NEGRO HARLEM -- SPANISH HARLEM -- ITALIAN HARLEM
Area: E. 96th St. and W. 110th St. on the south to W. 155th St. on the north; from 5th Ave. (96th to 110th St.), Morningside Ave., and St. Nicholas Ave. (125th to 155th St.) east to East and Harlem rivers. Maps on pages 54-55 and 255.
Principal north-south streets: 1st, 5th, Lenox, 7th, St. Nicholas, and Edgecombe Aves. Principal cross streets: 116th, 125th, 135th, and 145th Sts.

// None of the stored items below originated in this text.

Lemma demo_full_parts : machine 300 demo_dirs demo_full ∧ in_locked_frame demo_full 1 demo_page 0 demo_frame ∧
  swap_lock demo_full = None ∧ swap_full demo_full ∧ dirty demo_full demo_page = false.
Proof.
  destruct demo_locked_parts as (Hs & Hfr & Hl & Hb & Hd & Hp & _). exact (full_parts demo_locked Hs Hp Hb Hfr Hl Hd).
Qed.

Lemma page_out_full_witness : ∃ s', page_out demo_ipd demo_full 1 = Ok (s', true) ∧ ∀ j, 0 ≤ j < 4096 → contents s' 1 j = 0.
Proof.
  destruct demo_full_parts as (Hs & Hfr & Hl & Hfull & Hd).
  exact (page_out_full_loses_page demo_ipd 300 demo_dirs demo_full 1 demo_page 0 demo_frame Hs Hfr Hl eq_refl Hfull Hd).
Defined.
(* ===== verification/ProcessWaitInv.v ===== *)
(** * The invariant of the wait statuses

    How far a process has come with a wait status is a [phase], once for the
    process itself and once for its parent.  The invariant relates the two
    phases to the fields of the status. *)

From stdpp Require Import gmap.
From S2P Require Import Prelude ProcessWait.

(** ** Phases *)

Inductive phase :=
  | Has                            (* holds a reference *)
  | Wr                             (* at the semaphore [dead] *)
  | Rd                             (* before reading the exit code *)
  | Acq | Dec | Rel (n : Z) | Fr (n : Z)   (* in [release_child] *)
  | Gone.

Definition cnt (a : phase) : Z := match a with Has | Wr | Rd | Acq | Dec => 1 | _ => 0 end.
Definition locked (a : phase) : Prop := match a with Dec | Rel _ => True | _ => False end.
(** About to free the status. *)
Definition fin (a : phase) : Prop := match a with Rel n | Fr n => n = 0 | _ => False end.
(** May still use the status. *)
Definition live (a : phase) : Prop := match a with Gone => False | Fr n => n = 0 | _ => True end.
(** The process has announced its death. *)
Definition upped (a : phase) : bool := match a with Acq | Dec | Rel _ | Fr _ | Gone => true | _ => false end.

(** The phase of a process with its own status, and as a parent with [cs]. *)
Definition self_phase (p : process) : phase :=
  match at_pc p with
  | ExitUp _ => Wr
  | Acquire _ KSelf => Acq
  | Decrement _ KSelf => Dec
  | Release _ n KSelf => Rel n
  | Free _ n KSelf => Fr n
  | ExitKids | Dead | Acquire _ KKids | Decrement _ KKids | Release _ _ KKids | Free _ _ KKids => Gone
  | _ => Has
  end.

(** The status of a child that the process is working on. *)
Definition busy (p : process) : option (Z * phase) :=
  match at_pc p with
  | ExecDown _ e => match ewait_status e with Some cs => Some (cs, Has) | None => None end
  | WaitDown cs => Some (cs, Wr)
  | WaitRead cs => Some (cs, Rd)
  | Acquire cs (KWait _ _ | KKids) => Some (cs, Acq)
  | Decrement cs (KWait _ _ | KKids) => Some (cs, Dec)
  | Release cs n (KWait _ _ | KKids) => Some (cs, Rel n)
  | Free cs n (KWait _ _ | KKids) => Some (cs, Fr n)
  | _ => None
  end.

Definition held (l : list Z) (cs : Z) : phase := if decide (cs ∈ l) then Has else Gone.

Definition child_phase (p : process) (cs : Z) : phase :=
  match busy p with
  | Some (x, a) => if decide (x = cs) then a else held (children p) cs
  | None => held (children p) cs
  end.

(** ** The status between its two parties *)

Record shared (a b : phase) (w : wait_status) (ta tb : Z) : Prop := {
  sh_ref : ref_cnt w = cnt a + cnt b;
  sh_lock t : wlock w = Some t ↔ t = ta ∧ locked a ∨ t = tb ∧ locked b;
  sh_rel n : a = Rel n ∨ b = Rel n → n = ref_cnt w;
  sh_fin : fin a ∨ fin b → ref_cnt w = 0;
  sh_one : fin a → fin b → False;
  sh_last : ref_cnt w = 0 → fin a ∨ fin b;
}.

Transportation: IRT Lenox Ave. subway, 110th to 145th St. stations; IRT Lexington Ave. subway (local), 96th to 125th St. stations; 8th Ave. (Independent) Washington Heights or Grand Concourse subway (local), 110th to 145th St. stations; 9th Ave. el, 110th to 155th St. stations; 3d Ave. el, 96th to 129th St. stations; 2d Ave. el, 92d to 125th St. stations; bus lines on all principal north-south streets.
HARLEM is blocked in by the high ridges of Morningside Heights and St. Nicholas Terrace, by the East and Harlem rivers, and by Ceneral Park. Along the East River is the Italian section; north and east of Central Park, the Spanish; and farther north, the Negro district, its boundaries extending into the Italian and Spanish neighborhoods and creeping northward into Washington Heights.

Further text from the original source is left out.